Posted on 11 February 2011 by hashimilion

It’s no longer a secret that an uprising in the Gulf States is a big possibility, especially since its people have always connected with the cultural and political movements, which emanated from Egypt,  the epicentre of the Arab world.

The current Islamic movement began in Egypt in the 1930s. Intellectuals from all over the Arab world flocked to Egypt in order to come into contact with the new leadership, its ideas and goals, which were later exported  to other parts of the world.

When the free officers revolution in 1952 had manny supports in the Gulf States to the extent that many participated in demonstrators against their authoritarian regimes.

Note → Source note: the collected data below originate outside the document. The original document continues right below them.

(** C1 (amended). Once the steps ahead of the [try] block have
    completed (credential overlay, session id, prompt rewrite with its
    file read), the router call returns normally and has written the
    model of the request. An exception raised by the token estimation or
    by the built-in selection is caught and logged, and the configured
    default model is written. A custom router never stops the call: one
    that cannot be loaded or that throws is caught and logged and
    answers nothing; a non-empty answer is the model written; with no
    answer, or no custom router, the model written is the one the
    built-in selection returns. With a default model configured the
    request is left with a model identifier set: a non-empty string,
    but for the empty identifier a subagent directive may name. *)
Theorem router_guarded (env : Imports) (context : Context) (requestId : nat)
    (w w1 : World) (lastMessageUsage : option Usage) (sys : jval) :
  preamble env context requestId w = (Ok (lastMessageUsage, sys), w1) ->
  let result := router env context requestId w in
  let estimate :=
    calculateTokenCount (enc_encode env) (enc_misuse env) (json_text env)
      (messages (body (req w1))) sys (tools (body (req w1))) in
  result.1 = Ok tt /\
  (forall e, estimate = Throw e -> result.2 = caught (config context) e w1) /\
  (forall tokenCount, estimate = Ok tokenCount ->
     exists custom w1',
       customRoute env (config context) tokenCount w1 = (Ok custom, w1') /\
       body (req w1') = body (req w1) /\ heap w1' = heap w1 /\
       (configured (CUSTOM_ROUTER_PATH (config context)) = false ->
        custom = None /\ w1' = w1) /\
       (forall e,
          configured (CUSTOM_ROUTER_PATH (config context)) = true ->
          customRouterFails env (config context) tokenCount w1 e ->
          custom = None /\
          LogError ("failed to load custom router: " +:+ e) ∈ logged w1') /\
       (forall customRouter answer,
          configured (CUSTOM_ROUTER_PATH (config context)) = true ->
          require env (default "" (CUSTOM_ROUTER_PATH (config context))) = Ok customRouter ->
          customRouter (set_tokenCount (Some tokenCount) (req w1)) (config context)
            = Ok answer ->
          custom = answer) /\
       (configured custom = true -> result.2 = writeModel custom w1') /\
       (configured custom = false ->
        match getUseModel tokenCount (config context) lastMessageUsage w1' with
        | (Ok m, w2) => result.2 = writeModel m w2
        | (Throw e, w2) => result.2 = caught (config context) e w2
        end)) /\
  (configured (Policy.default (Router (config context))) = true ->
   configured (model (body (req result.2))) = true \/
   (model (body (req result.2)) = Some "" /\ emptyDirective w1)).
Proof.
  intros Hpre result estimate.
  assert (Hres : result = routeModel env (config context) lastMessageUsage sys w1).
  { unfold result. by rewrite router_unfold, Hpre. }
  assert (Hdecision : forall tokenCount, estimate = Ok tokenCount ->
     exists custom w1',
       customRoute env (config context) tokenCount w1 = (Ok custom, w1') /\
       body (req w1') = body (req w1) /\ heap w1' = heap w1 /\
       (configured custom = true -> result.2 = writeModel custom w1') /\
       (configured custom = false ->
        match getUseModel tokenCount (config context) lastMessageUsage w1' with
        | (Ok m, w2) => result.2 = writeModel m w2
        | (Throw e, w2) => result.2 = caught (config context) e w2
        end)).
  { intros tc Hest.
    destruct (customRoute_returns env (config context) tc w1) as (custom & w1' & Hc & Hb & Hh).
    exists custom, w1'. split; [exact Hc|]. split; [exact Hb|]. split; [exact Hh|].
    rewrite Hres, routeModel_unfold, routeModelBody_unfold. fold estimate.
    rewrite Hest, Hc. split; [by intros ->|].
    intros ->. by destruct (getUseModel tc (config context) lastMessageUsage w1')
                 as [[m|e] w2]. }
  split; [rewrite Hres; apply routeModel_returns|].
  split; [|split].
  - intros e Hest. rewrite Hres, routeModel_unfold, routeModelBody_unfold.
    fold estimate. by rewrite Hest.
  - intros tc Hest.
    destruct (Hdecision tc Hest) as (custom & w1' & Hc & Hb & Hh & Hyes & Hno).
    exists custom, w1'. split; [exact Hc|]. split; [exact Hb|]. split; [exact Hh|].
    split; [|split; [|split; [|by split]]].
    + intros Hoff. rewrite (customRoute_absent _ _ _ _ Hoff) in Hc. by injection Hc as <- <-.
    + intros e Hon Hf.
      destruct (customRoute_fails env (config context) tc w1 e Hon Hf)
        as (w' & Hcr & _). rewrite Hcr in Hc. injection Hc as <- <-.
      split; [done|]. simpl. apply elem_of_app. right. by apply list_elem_of_singleton.
    + intros customRouter answer Hon Hload Hanswer.
      rewrite (customRoute_answers _ _ _ _ _ _ Hon Hload Hanswer) in Hc.
      by injection Hc as <- <-.
  - intros Hd. destruct estimate as [tc|e] eqn:Hest.
    + destruct (Hdecision tc eq_refl) as (custom & w1' & Hc & Hb & Hh & Hyes & Hno).
      destruct (configured custom) eqn:Hcu.
      * left. by rewrite (Hyes eq_refl).
      * specialize (Hno eq_refl).
        destruct (getUseModel tc (config context) lastMessageUsage w1')
          as [[m|e] w2] eqn:Hg; rewrite Hno; [|by left].
        destruct (getUseModel_identifier _ _ _ _ _ _ Hd Hg) as [Hm|[-> He]]; [by left|].
        right. split; [done|]. unfold emptyDirective in *. by rewrite <- Hb.
    + left. rewrite Hres, routeModel_unfold, routeModelBody_unfold.
      fold estimate. by rewrite Hest.
Qed.
(** * Further properties of the API service *)

Lemma sent_lift {A B : Type} (m : outcome A) (k : A -> Api B) :
  sent (lift m ≫= k) =
  match m with
  | Return a => sent (k a)
  | Throw e => []
  end.
Proof. by rewrite sent_bind. Qed.

Lemma sent_fetch_bind `{Platform} {A : Type}
    (request : Request) (k : Response -> Api A) :
  sent (fetch request ≫= k) =
  request :: match respond request with
             | Return response => sent (k response)
             | Throw e => []
             end.
Proof. by rewrite sent_bind. Qed.

(** A successful status is not 404. *)
Lemma ok_not_404 (response : Response) :
  ok response = true -> (status response =? 404) = false.
Proof.
  unfold ok. intros Hok. apply Z.eqb_neq. intros Hst. rewrite Hst in Hok. done.
Qed.

(** X1: every operation sends exactly one request, the one it is built
    around, whatever the network and the parser answer: nothing is
    retried and nothing follows up. *)
Theorem one_request_per_operation `{Platform} (op : operation) :
  sent (perform op) = [request_of op].
Proof.
  destruct op as [|id| |list|id list|id]; simpl.
  - unfold getBooks. rewrite sent_fetch_bind. f_equal.
    destruct (respond getBooks_request) as [response|e]; [|done].
    destruct (ok response); [|done]. cbn [negb].
    rewrite sent_lift. destruct (parseApiJson response) as [data|e]; [|done].
    by repeat case_match.
  - unfold getBook. rewrite sent_fetch_bind. f_equal.
    destruct (respond (getBook_request id)) as [response|e]; [|done].
    destruct (status response =? 404); [done|].
    by destruct (ok response).
  - unfold getReadingLists. rewrite sent_fetch_bind. f_equal.
    destruct (respond getReadingLists_request) as [response|e]; [|done].
    destruct (ok response); [|done]. cbn [negb].
    rewrite sent_lift. destruct (parseApiJson response) as [data|e]; [|done].
    by repeat case_match.
  - apply sent_once.
  - apply sent_once.
  - unfold deleteReadingList. rewrite sent_fetch_bind. f_equal.
    destruct (respond (deleteReadingList_request id)) as [response|e]; [|done].
    by destruct (negb (ok response) && negb (status response =? 204)).
Qed.

(** X2: when [fetch] itself rejects, every operation rejects with the
    very same error; none of them catches it or wraps it. *)
Theorem network_failure_propagates `{Platform} (op : operation) (e : exn) :
  respond (request_of op) = Throw e ->
  settled (perform op) = Throw e.
Proof.
  intros Hfetch.
  destruct op; simpl in *;
    unfold getBooks, getBook, getReadingLists, createReadingList,
      updateReadingList, deleteReadingList;
    by rewrite settled_fetch, Hfetch.
Qed.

Analysts are aware that the Egyptian revolution will have a major impact on the Arab world, specifically the Gulf States, whose people are anxiously waiting to see the results of this popular revolution.

The Egyptian revolution  has sent a clear message to the world, change is inevitable. No power in the world, no matter how strong it may be can stop the people from achieving their aspirtaions.

Mubarak’s delaying tactics won’t change the reality on the ground, especially since his status as the head of the regime has fallen. Mubarak’s departure signals the collapse of the regime.

The events of the 25th of January were a major historical turning point. Egyptians were liberated from fear. President Mubarak lost his confidence and legitimacy as direct result of the demonstrations.

What has been said about Mubarak’s regime also applies to the Gulf Shiekhdoms, who buy America’s loyalty in order to shore up their power base. These dictators have no other option but to introduce quick and substantial reforms. The changes that have started in Egypt won’t exclude anyone.